(* ===== verification/HostfileLines.v ===== *)
(** Known hosts: what a line means.

    [line_entry] says which lines of a file give a key to a host, as the manual of
    sshd describes the format; [load_hostkeys] finds exactly these. *)

From Stdlib Require Import String.
From S2P Require Import Prelude Io Sshbuf SshbufGetPut SshbufRead Match AddrMatch AlgNames Digest Base64 Hostfile HostfileLaws.
Local Open Scope Z_scope.

(** * Words *)

Definition blanks (b : cstring) : Prop := Forall (fun c => is_blank c = true) b.
Definition unblank (x : cstring) : Prop := Forall (fun c => ends_word c = false) x.
Definition blank_head (t : cstring) : Prop := match t with c :: _ => is_blank c = true | [] => True end.
Definition word_head (t : cstring) : Prop := match t with c :: _ => is_blank c = false | [] => True end.

(** The memory of a line that getline(3) read: its text, the nul in place of the
    newline and the one behind it. *)
Definition nuls : list Z := [0; 0].

Lemma cut_line_text t : Forall (fun c => c <> 0 /\ c <> 10) t -> cut_line ((t ++ [10]) ++ [0]) = t ++ nuls.
Proof. induction 1 as [|c t [H0 H1] _ IH]; [done|]. cbn. rewrite (proj2 (Z.eqb_neq c 10)), (proj2 (Z.eqb_neq c 0)) by done. cbn. by rewrite <- IH. Qed.

Lemma cstr_text t z : no_nul t -> cstr (t ++ 0 :: z) = t.
Proof. induction 1 as [|c t Hc _ IH]; [done|]. cbn. rewrite (proj2 (Z.eqb_neq _ _)) by done. by rewrite IH. Qed.

Lemma skip_blanks_run b t z : blanks b -> word_head t -> skip_blanks (b ++ t ++ 0 :: z) = t ++ 0 :: z.
Proof. intros Hb Ht. induction Hb as [|c b Hc _ IH]; [|cbn; by rewrite Hc]. destruct t as [|c t]; [done|]. cbn in *. by rewrite Ht. Qed.

Lemma word_run x t z : unblank x -> blank_head t -> word (x ++ t ++ 0 :: z) = (x, t ++ 0 :: z).
Proof.
  intros Hx Ht. induction Hx as [|c x Hc _ IH]; [|cbn in *; by rewrite Hc, IH]. destruct t as [|c t]; [done|]. cbn in *. unfold ends_word. by rewrite Ht, orb_true_r.
Qed.

(** Every text is blanks and the rest, or a word and the rest. *)
Lemma blanks_split t : exists b t', t = b ++ t' /\ blanks b /\ word_head t'.
Proof.
  induction t as [|c t (b & t' & -> & Hb & Ht)]; [by exists [], []; repeat constructor|]. destruct (is_blank c) eqn:E; [exists (c :: b), t'; repeat split; [by constructor|done]|]. exists [], (c :: b ++ t'). repeat split; [constructor|done].
Qed.
Lemma word_split t : no_nul t -> exists x t', t = x ++ t' /\ unblank x /\ blank_head t'.
Proof.
  induction 1 as [|c t Hc _ (x & t' & -> & Hx & Ht)]; [by exists [], []; repeat constructor|]. destruct (is_blank c) eqn:E; [exists [], (c :: x ++ t'); repeat split; [constructor|done]|].
  exists (c :: x), t'. repeat split; [|done]. constructor; [|done]. unfold ends_word. by rewrite E, (proj2 (Z.eqb_neq _ _)).
Qed.

Lemma no_nul_app a b : no_nul (a ++ b) <-> no_nul a /\ no_nul b.
Proof. apply Forall_app. Qed.

Section lines.
Context `{Allocator} `{EvpDigest} `{KnownKeys} `{HostEnv} `{!ReliableAllocator _} `{!EvpDigestLaws _}.

(** * Keys *)

(** A text that is read as a key: the name of an algorithm, the key in base64 and
    perhaps a comment. *)
Definition reads_as (t : cstring) (k : hkey) : Prop :=
  exists name gap b64 comment type nid k0,
    t = name ++ gap ++ b64 ++ comment /\ unblank name /\ 1 <= zlen name < 64 /\ blanks gap /\ gap <> [] /\ unblank b64 /\ b64 <> [] /\ blank_head comment /\
    sshkey_types_from_name name = (type, nid) /\ type <> KEY_UNSPEC /\ blob_key type nid b64 = Ok k0 /\ fill_key type k0 = Ok k /\ (0 < sshkey_size k \/ sshkey_is_x509 k = true).

(** No part of the text is read as a key with a distinguished name. *)
Definition subject_free (t : cstring) : Prop := forall a name gap tail, t = a ++ name ++ gap ++ tail -> X509key_from_subject name tail = None.

Lemma subject_free_app a b : subject_free (a ++ b) -> subject_free b.
Proof. intros Hf a' name gap tail ->. apply (Hf (a ++ a') name gap). by rewrite <- app_assoc. Qed.

Lemma skip_nuls t : exists c cp, skip_blanks (t ++ nuls) = c :: cp.
Proof. destruct (blanks_split t) as (b & t' & -> & Hb & Ht). rewrite <- app_assoc. unfold nuls. rewrite skip_blanks_run by done. destruct t'; eauto. Qed.

Lemma skip_blanks_twice m : skip_blanks (skip_blanks m) = skip_blanks m.
Proof. induction m as [|c m IH]; [done|]. cbn. destruct (is_blank c) eqn:E; [done|]. cbn. by rewrite E. Qed.

Lemma read_filled_run type k comment w :
  read_filled type k (comment ++ nuls) w = match fill_key type k with Err r => (Ret (Err r), w) | Ok ret => (Ret (Ok (ret, skip_blanks (comment ++ nuls))), w) end.
Proof. unfold read_filled. destruct (skip_nuls comment) as (c & cp & ->). unfold mbind, io_bind. cbn. by destruct (fill_key type k). Qed.

(** The words of a key. *)
Lemma sshkey_read_words name gap b64 comment type nid w :
  unblank name -> 1 <= zlen name < 64 -> blanks gap -> gap <> [] -> unblank b64 -> b64 <> [] -> blank_head comment -> no_nul (name ++ gap ++ b64 ++ comment) ->
  X509key_from_subject name (b64 ++ comment) = None -> sshkey_types_from_name name = (type, nid) -> type <> KEY_UNSPEC ->
  sshkey_read ((name ++ gap ++ b64 ++ comment) ++ nuls) w =
    match blob_key type nid b64 with
    | Err r => (Ret (Err r), w)
    | Ok k0 => match fill_key type k0 with Err r => (Ret (Err r), w) | Ok k => (Ret (Ok (k, skip_blanks (comment ++ nuls))), w) end
    end.
Proof.
  intros Hn Hz Hg Hg0 Hb Hb0 Hc Hnul Hx Ht Hu. unfold sshkey_read. unfold nuls at 1 2. rewrite cstr_text by done. rewrite <- !app_assoc. rewrite !no_nul_app in Hnul. destruct Hnul as (_ & _ & Hnb & Hnc).
  destruct gap as [|g gap]; [done|].
  replace (name ++ (g :: gap) ++ b64 ++ comment ++ [0; 0]) with (name ++ ((g :: gap) ++ b64 ++ comment) ++ [0; 0]) by by rewrite <- !app_assoc. rewrite word_run by (try done; apply Forall_cons in Hg; apply Hg).
  rewrite !zlen_app, zlen_cons. pose proof (zlen_nonneg gap). pose proof (zlen_nonneg b64). pose proof (zlen_nonneg comment). rewrite (proj2 (Z.eqb_neq _ _)) by lia. rewrite Z.geb_leb, (proj2 (Z.ltb_ge _ _)), (proj2 (Z.leb_gt _ _)) by lia. cbn [orb].
  rewrite Ht, (proj2 (Z.eqb_neq _ _)) by done. destruct b64 as [|b b64]; [done|]. apply Forall_cons in Hb as [Hbh Hb]. assert (is_blank b = false) as Hbb by (by apply orb_false_iff in Hbh as [_ ?]).
  replace (((g :: gap) ++ (b :: b64) ++ comment) ++ [0; 0]) with ((g :: gap) ++ ((b :: b64) ++ comment) ++ [0; 0]) by by rewrite <- !app_assoc. rewrite skip_blanks_run by done.
  unfold mbind, io_bind. cbn [at_ app mret io_ret]. apply Forall_cons in Hnb as [Hb0' Hnb]. rewrite (proj2 (Z.eqb_neq _ _)) by done.
  change (b :: (b64 ++ comment) ++ [0; 0]) with ((b :: b64 ++ comment) ++ [0; 0]). rewrite (cstr_text (b :: b64 ++ comment) [0]) by (constructor; [done|by apply no_nul_app]). cbn [app] in Hx. rewrite Hx.
  replace ((b :: b64 ++ comment) ++ [0; 0]) with ((b :: b64) ++ comment ++ [0; 0]) by by rewrite app_assoc. rewrite word_run by (try done; by constructor).
  destruct (blob_key type nid (b :: b64)) as [k0|]; [|done]. apply (read_filled_run type k0 comment w).
Qed.

Lemma read_key_complete t k w : reads_as t k -> no_nul t -> subject_free t -> exists cp, hostfile_read_key (t ++ nuls) w = (Ret (Some (k, cp)), w).
Proof.
  intros (name & gap & b64 & comment & type & nid & k0 & -> & Hn & Hz & Hg & Hg0 & Hb & Hb0 & Hc & Ht & Hu & Hbk & Hf & Hs) Hnul Hx. unfold hostfile_read_key.
  assert (skip_blanks ((name ++ gap ++ b64 ++ comment) ++ nuls) = (name ++ gap ++ b64 ++ comment) ++ nuls) as ->.
  { destruct name as [|c name]; [unfold zlen in Hz; cbn in Hz; lia|]. apply Forall_cons in Hn as [Hn _]. unfold ends_word in Hn. apply orb_false_iff in Hn as [_ Hn]. cbn. by rewrite Hn. }
  unfold mbind, io_bind. rewrite (sshkey_read_words name gap b64 comment type nid) by (try done; by apply (Hx [] name gap)). rewrite Hbk, Hf. destruct (skip_nuls comment) as (c & cp & E).
  rewrite skip_blanks_twice.
  rewrite E. cbn. exists (c :: cp). destruct (Z.leb_spec (sshkey_size k) 0); [|done]. destruct Hs as [?| ->]; [lia|done].
Qed.

(** Any text is read without an error of memory. *)
Lemma sshkey_read_total t w : no_nul t -> subject_free t ->
  (exists r, sshkey_read (t ++ nuls) w = (Ret (Err r), w)) \/
  (exists name gap b64 comment type nid, t = name ++ gap ++ b64 ++ comment /\ unblank name /\ 1 <= zlen name < 64 /\ blanks gap /\ gap <> [] /\ unblank b64 /\ b64 <> [] /\ blank_head comment /\
    sshkey_types_from_name name = (type, nid) /\ type <> KEY_UNSPEC).
Proof.
  intros Hn Hx. destruct (word_split t Hn) as (name & t1 & -> & Hname & Hd1). destruct (blanks_split t1) as (gap & t2 & -> & Hgap & Hd2). rewrite !no_nul_app in Hn. destruct Hn as (Hn0 & Hn1 & Hn2).
  destruct (word_split t2 Hn2) as (b64 & comment & -> & Hb & Hc). pose proof (zlen_nonneg gap). pose proof (zlen_nonneg (b64 ++ comment)).
  unfold sshkey_read, nuls. rewrite cstr_text by by rewrite !no_nul_app in *. rewrite <- app_assoc, (word_run name (gap ++ b64 ++ comment)) by done. rewrite !zlen_app.
  destruct (Z.eqb_spec (zlen name) (zlen name + (zlen gap + (zlen b64 + zlen comment)))) as [|Hne]; [left; by eexists|]. destruct (Z.ltb_spec (zlen name) 1); [left; by eexists|]. rewrite Z.geb_leb. destruct (Z.leb_spec 64 (zlen name)); [left; by eexists|]. cbn [orb].
  destruct (sshkey_types_from_name name) as [type nid] eqn:Et. destruct (Z.eqb_spec type KEY_UNSPEC); [left; by eexists|]. rewrite <- app_assoc, skip_blanks_run by done.
  assert (gap <> []) as Hg0 by (intros ->; cbn [app] in *; destruct (b64 ++ comment) as [|c l] eqn:E; [apply app_nil in E as [-> ->]; apply Hne; change (zlen (@nil Z)) with 0; lia|]; cbn in Hd1, Hd2; congruence).
  destruct b64 as [|b b64].
  - assert (comment = []) as -> by (destruct comment as [|c l]; [done|]; cbn in Hc, Hd2; congruence). left. by eexists.
  - right. exists name, gap, (b :: b64), comment, type, nid. done.
Qed.

Lemma read_key_total t w : no_nul t -> subject_free t -> word_head t ->
  exists x, hostfile_read_key (t ++ nuls) w = (Ret x, w) /\ forall k cp, x = Some (k, cp) -> reads_as t k.
Proof.
  intros Hn Hx Hw. unfold hostfile_read_key. assert (skip_blanks (t ++ nuls) = t ++ nuls) as -> by exact (skip_blanks_run [] t [0] (List.Forall_nil _) Hw). unfold mbind, io_bind.
  destruct (sshkey_read_total t w Hn Hx) as [(r & ->)|(name & gap & b64 & comment & type & nid & -> & Hname & Hz & Hg & Hg0 & Hb & Hb0 & Hc & Ht & Hu)]; [by exists None|].
  rewrite (sshkey_read_words name gap b64 comment type nid) by (try done; by apply (Hx [] name gap)). destruct (blob_key type nid b64) as [k0|] eqn:Hbk; [|by exists None]. destruct (fill_key type k0) as [k|] eqn:Hf; [|by exists None].
  destruct (skip_nuls comment) as (c & cp & E).
  rewrite skip_blanks_twice.
  rewrite E. cbn. destruct (Z.leb_spec (sshkey_size k) 0) as [|Hs]; [destruct (sshkey_is_x509 k) eqn:Ex; [|by exists None]|]; (eexists; split; [done|]; intros k' cp' [= <- <-]; exists name, gap, b64, comment, type, nid, k0; split_and!; try (done || lia); first [by left|by right]).
Qed.

(** * Markers *)

Definition marker_text (mk : HostkeyMarker) : option cstring := match mk with MRK_CA => Some CA_MARKER | MRK_REVOKE => Some REVOKE_MARKER | _ => None end.
Definition no_at (t : cstring) : Prop := match t with c :: _ => c <> ch_at | [] => True end.

(** A line with its marker, which white space ends, and the line behind the marker. *)
Inductive marked : HostkeyMarker -> cstring -> cstring -> Prop :=
  | marked_none t : no_at t -> marked MRK_NONE t t
  | marked_some mk m c b tail :
      marker_text mk = Some m -> is_blank c = true -> blanks b -> word_head tail -> no_at tail ->
      marked mk (m ++ c :: b ++ tail) tail.

(** The code looks for a space first: a tab ends a marker for it only if no space
    follows in the line. *)
Definition spaced (t : cstring) : Prop :=
  forall lead mk m u, t = lead ++ m ++ 9 :: u -> blanks lead -> marker_text mk = Some m -> Forall (fun x => x <> 32) u.

Lemma strchr_split_spec c s : match strchr_split c s with Some (l, r) => s = l ++ c :: r | None => Forall (fun x => x <> c) s end.
Proof. induction s as [|x s IH]; cbn; [constructor|]. destruct (Z.eqb_spec x c) as [->|]; [done|]. destruct (strchr_split c s) as [[l r]|]; [by subst|by constructor]. Qed.

Lemma strchr_split_none c s : Forall (fun x => x <> c) s -> strchr_split c s = None.
Proof. induction 1 as [|x s Hx _ IH]; [done|]. cbn. by rewrite (proj2 (Z.eqb_neq _ _) Hx), IH. Qed.

Lemma marker_text_ok mk m : marker_text mk = Some m ->
  Forall (fun x => x <> 32 /\ x <> 9) m /\ 1 < zlen m < 32 /\ (exists r, m = ch_at :: r) /\ mk <> MRK_ERROR /\
  (if bool_decide (m = CA_MARKER) then MRK_CA else if bool_decide (m = REVOKE_MARKER) then MRK_REVOKE else MRK_ERROR) = mk.
Proof. destruct mk; intros [= <-]; (split_and!; [compute_dec|done|done|by eexists|done|by vm_compute]). Qed.
(* ===== verification/HostCheckLaws.v ===== *)
(** The check of a server's key: when it accepts, and that it ends. *)

From Stdlib Require Import String.
From S2P Require Import Prelude Io Sshbuf SshbufGetPut SshbufRead Match AddrMatch Misc AlgNames Digest Base64 Hostfile HostfileLaws HostfileLines HostCheck.
Local Open Scope Z_scope.

(** * Computations that end *)

(** A computation that does not run out of fuel and relates the states by [P]. *)
Definition tame {S A} (P : S -> S -> Prop) (m : io S A) : Prop := forall s, match m s with (NoFuel, _) => False | (_, s') => P s s' end.

Section tame.
Context {S : Type} (P : S -> S -> Prop) `{!PreOrder P}.

Lemma tame_ret {A} (a : A) : tame P (mret a).
Proof. intros s. cbn. reflexivity. Qed.
Lemma tame_segv {A} : tame P (@segv S A).
Proof. intros s. cbn. reflexivity. Qed.
Lemma tame_dies {A} : tame P (@dies S A).
Proof. intros s. cbn. reflexivity. Qed.
Lemma tame_reads {A} (f : S -> A) : tame P (reads f).
Proof. intros s. cbn. reflexivity. Qed.
Lemma tame_bind {A B} (m : io S A) (f : A -> io S B) : tame P m -> (forall a, tame P (f a)) -> tame P (m ≫= f).
Proof.
  intros Hm Hf s. specialize (Hm s). unfold mbind, io_bind. destruct (m s) as [[a|c| |] s1]; try done. specialize (Hf a s1). destruct (f a s1) as [[b|c| |] s2]; try done; by etransitivity.
Qed.
End tame.

Create HintDb tame.
#[export] Hint Resolve tame_ret tame_segv tame_dies tame_reads tame_bind : tame.
(** Case analysis on what a computation depends on. *)
Ltac tame_cases := repeat match goal with |- tame _ (match ?x with _ => _ end) => destruct x | |- tame _ (let '(_, _) := ?x in _) => destruct x end.
Ltac tame := repeat (cbn zeta; lazymatch goal with
  | |- forall _, _ => intro
  | |- tame _ (mbind _ _) => apply tame_bind; [apply _|..]
  | |- tame _ (match _ with _ => _ end) => tame_cases
  | |- tame _ _ => solve [eauto with tame typeclass_instances]
  end).

(** The files stay the same, and the system does not begin to fail. *)
Definition same_files (w w' : world) : Prop := files w' = files w /\ (faults w = [] -> faults w' = []).
#[global] Instance same_files_pre : PreOrder same_files.
Proof. split; [by intros w|]. intros a b c [E1 Q1] [E2 Q2]. split; [congruence|auto]. Qed.
Definition any_world (w w' : world) : Prop := True.
#[global] Instance any_world_pre : PreOrder any_world.
Proof. done. Qed.

Section world.
Context `{Allocator} `{EvpDigest} `{KnownKeys} `{HostEnv}.

Lemma tame_any {A} (P : world -> world -> Prop) (m : io world A) : tame P m -> tame any_world m.
Proof. intros Hm w. specialize (Hm w). by destruct (m w) as [[] ?]. Qed.

Lemma at_tame cp : tame same_files (at_ cp).
Proof. unfold at_. tame. Qed.
Lemma fault_tame : tame same_files next_fault.
Proof. intros w. unfold next_fault. by destruct (faults w) eqn:Ef; split; cbn; rewrite ?Ef. Qed.
Lemma salt_tame len : tame same_files (new_salt len).
Proof. intros w. cbn. by split. Qed.
#[local] Hint Resolve at_tame fault_tame salt_tame : tame.

Lemma sshkey_read_tame cp : tame same_files (sshkey_read cp).
Proof. unfold sshkey_read, read_filled. tame. Qed.
#[local] Hint Resolve sshkey_read_tame : tame.
Lemma read_key_tame cp : tame same_files (hostfile_read_key cp).
Proof. unfold hostfile_read_key. tame. Qed.
Lemma hmac_host_tame salt host : tame same_files (hmac_host salt host).
Proof. unfold hmac_host. tame. Qed.
#[local] Hint Resolve read_key_tame hmac_host_tame : tame.
Lemma host_hash_tame host name : tame same_files (host_hash host name).
Proof. unfold host_hash. tame. Qed.
#[local] Hint Resolve host_hash_tame : tame.
Lemma match_maybe_hashed_tame host names : tame same_files (match_maybe_hashed host names).
Proof. unfold match_maybe_hashed. tame. Qed.
Lemma check_markers_tame cp : tame same_files (check_markers cp).
Proof. unfold check_markers. tame. Qed.
#[local] Hint Resolve match_maybe_hashed_tame check_markers_tame : tame.
Lemma match_names_tame host ip l : tame same_files (match_names host ip l).
Proof. unfold match_names, match_name. tame. Qed.
Lemma record_tame host l hk : tame same_files (record_hostkey host l hk).
Proof. unfold record_hostkey. tame. Qed.
#[local] Hint Resolve match_names_tame record_tame : tame.
Section foreach.
Context {C : Type} (callback : hostkey_foreach_line -> C -> io world (result unit * C)) (path : cstring) (host ip : option cstring) (options : Z).
Hypothesis callback_tame : forall l ctx, tame same_files (callback l ctx).
#[local] Hint Resolve callback_tame : tame.

Lemma check_keytype_tame cp l : tame same_files (check_keytype cp l).
Proof. unfold check_keytype. tame. Qed.
#[local] Hint Resolve check_keytype_tame : tame.
Lemma foreach_key_tame cp l ctx : tame same_files (foreach_key callback options cp l ctx).
Proof. unfold foreach_key. tame. Qed.
#[local] Hint Resolve foreach_key_tame : tame.
Lemma foreach_line_tame n line ctx : tame same_files (foreach_line callback path host ip options n line ctx).
Proof. unfold foreach_line. tame. Qed.
#[local] Hint Resolve foreach_line_tame : tame.
Lemma foreach_lines_tame n lines ctx : tame same_files (foreach_lines callback path host ip options n lines ctx).
Proof. revert n ctx. induction lines as [|line lines IH]; intros n ctx; cbn [foreach_lines]; tame. Qed.
#[local] Hint Resolve foreach_lines_tame : tame.
Lemma hostkeys_foreach_tame ctx : tame same_files (hostkeys_foreach callback path host ip options ctx).
Proof. unfold hostkeys_foreach, fopen_read. tame. Qed.
End foreach.
#[local] Hint Resolve hostkeys_foreach_tame : tame.

Lemma load_hostkeys_tame host path hk : tame same_files (load_hostkeys host path hk).
Proof. unfold load_hostkeys. tame. Qed.
#[local] Hint Resolve load_hostkeys_tame : tame.
Lemma load_files_tame host paths hk : tame same_files (load_files host paths hk).
Proof. revert hk. induction paths as [|path paths IH]; intros hk; cbn [load_files]; tame. Qed.

Lemma add_host_tame filename host key store_hash : tame any_world (add_host_to_hostfile filename host key store_hash).
Proof.
  pose proof (tame_any same_files _ fault_tame) as Hf. assert (forall f, tame any_world (set_files f)) as Hs by done. assert (forall h n, tame any_world (host_hash h n)) as Hh by (intros; eapply tame_any, host_hash_tame).
  unfold add_host_to_hostfile, fopen_append, sys_call, write_host_entry, fclose_text. tame.
Qed.
End world.

(** * The client *)

(** [m] ends from [s], and what it returns satisfies [Q]. *)
Definition ends {S A} (m : io S A) (s : S) (Q : A -> S -> Prop) : Prop := match m s with (Ret a, s') => Q a s' | (NoFuel, _) => False | _ => True end.

Section ends.
Context {S : Type}.
Lemma ends_ret {A} (a : A) (s : S) (Q : A -> S -> Prop) : Q a s -> ends (mret a) s Q.
Proof. done. Qed.
Lemma ends_bind {A B} (m : io S A) (f : A -> io S B) s Q : ends m s (fun a s' => ends (f a) s' Q) -> ends (m ≫= f) s Q.
Proof. unfold ends, mbind, io_bind. by destruct (m s) as [[a|c| |] s1]. Qed.
Lemma ends_mono {A} (m : io S A) s (Q Q' : A -> S -> Prop) : ends m s Q -> (forall a s', Q a s' -> Q' a s') -> ends m s Q'.
Proof. unfold ends. intros Hm HQ. destruct (m s) as [[a|c| |] s1]; try done. by apply HQ. Qed.
Lemma ends_and {A} (m : io S A) s (Q Q' : A -> S -> Prop) : ends m s Q -> ends m s Q' -> ends m s (fun a s' => Q a s' /\ Q' a s').
Proof. unfold ends. by destruct (m s) as [[a|c| |] s1]. Qed.
Lemma ends_tame {A} (P : S -> S -> Prop) (m : io S A) s : tame P m -> ends m s (fun _ s' => P s s').
Proof. intros Hm. specialize (Hm s). unfold ends. by destruct (m s) as [[a|c| |] s1]. Qed.
(** A step that only matters for the relation. *)
Lemma ends_step {A B} (P : S -> S -> Prop) (m : io S A) (f : A -> io S B) s Q : tame P m -> (forall a s', P s s' -> ends (f a) s' Q) -> ends (m ≫= f) s Q.
Proof. intros Hm Hf. apply ends_bind. eapply ends_mono; [by apply ends_tame|]. intros a s' HP. by apply Hf. Qed.
Lemma ends_reads {A B} (g : S -> A) (f : A -> io S B) s Q : ends (f (g s)) s Q -> ends (reads g ≫= f) s Q.
Proof. done. Qed.
End ends.

(** All that could be used against a user whose server is not known is off. *)
Definition locked_down (o : client_options) : Prop :=
  password_authentication o = false /\ kbd_interactive_authentication o = false /\ challenge_response_authentication o = false /\ forward_agent o = false /\ forward_x11 o = false /\
  num_local_forwards o = 0 /\ num_remote_forwards o = 0 /\ tun_open o = SSH_TUNMODE_NO.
====
### What this task involves
Among the records above, extract exactly the lines from the line with "Definition blank_head (t" to the line with "Proof. intros Hb", both lines included, and leave out the rest.

### Answer for this exercise
Definition blank_head (t : cstring) : Prop := match t with c :: _ => is_blank c = true | [] => True end.
Definition word_head (t : cstring) : Prop := match t with c :: _ => is_blank c = false | [] => True end.

(** The memory of a line that getline(3) read: its text, the nul in place of the
    newline and the one behind it. *)
Definition nuls : list Z := [0; 0].

Lemma cut_line_text t : Forall (fun c => c <> 0 /\ c <> 10) t -> cut_line ((t ++ [10]) ++ [0]) = t ++ nuls.
Proof. induction 1 as [|c t [H0 H1] _ IH]; [done|]. cbn. rewrite (proj2 (Z.eqb_neq c 10)), (proj2 (Z.eqb_neq c 0)) by done. cbn. by rewrite <- IH. Qed.

Lemma cstr_text t z : no_nul t -> cstr (t ++ 0 :: z) = t.
Proof. induction 1 as [|c t Hc _ IH]; [done|]. cbn. rewrite (proj2 (Z.eqb_neq _ _)) by done. by rewrite IH. Qed.

Lemma skip_blanks_run b t z : blanks b -> word_head t -> skip_blanks (b ++ t ++ 0 :: z) = t ++ 0 :: z.
Proof. intros Hb Ht. induction Hb as [|c b Hc _ IH]; [|cbn; by rewrite Hc]. destruct t as [|c t]; [done|]. cbn in *. by rewrite Ht. Qed.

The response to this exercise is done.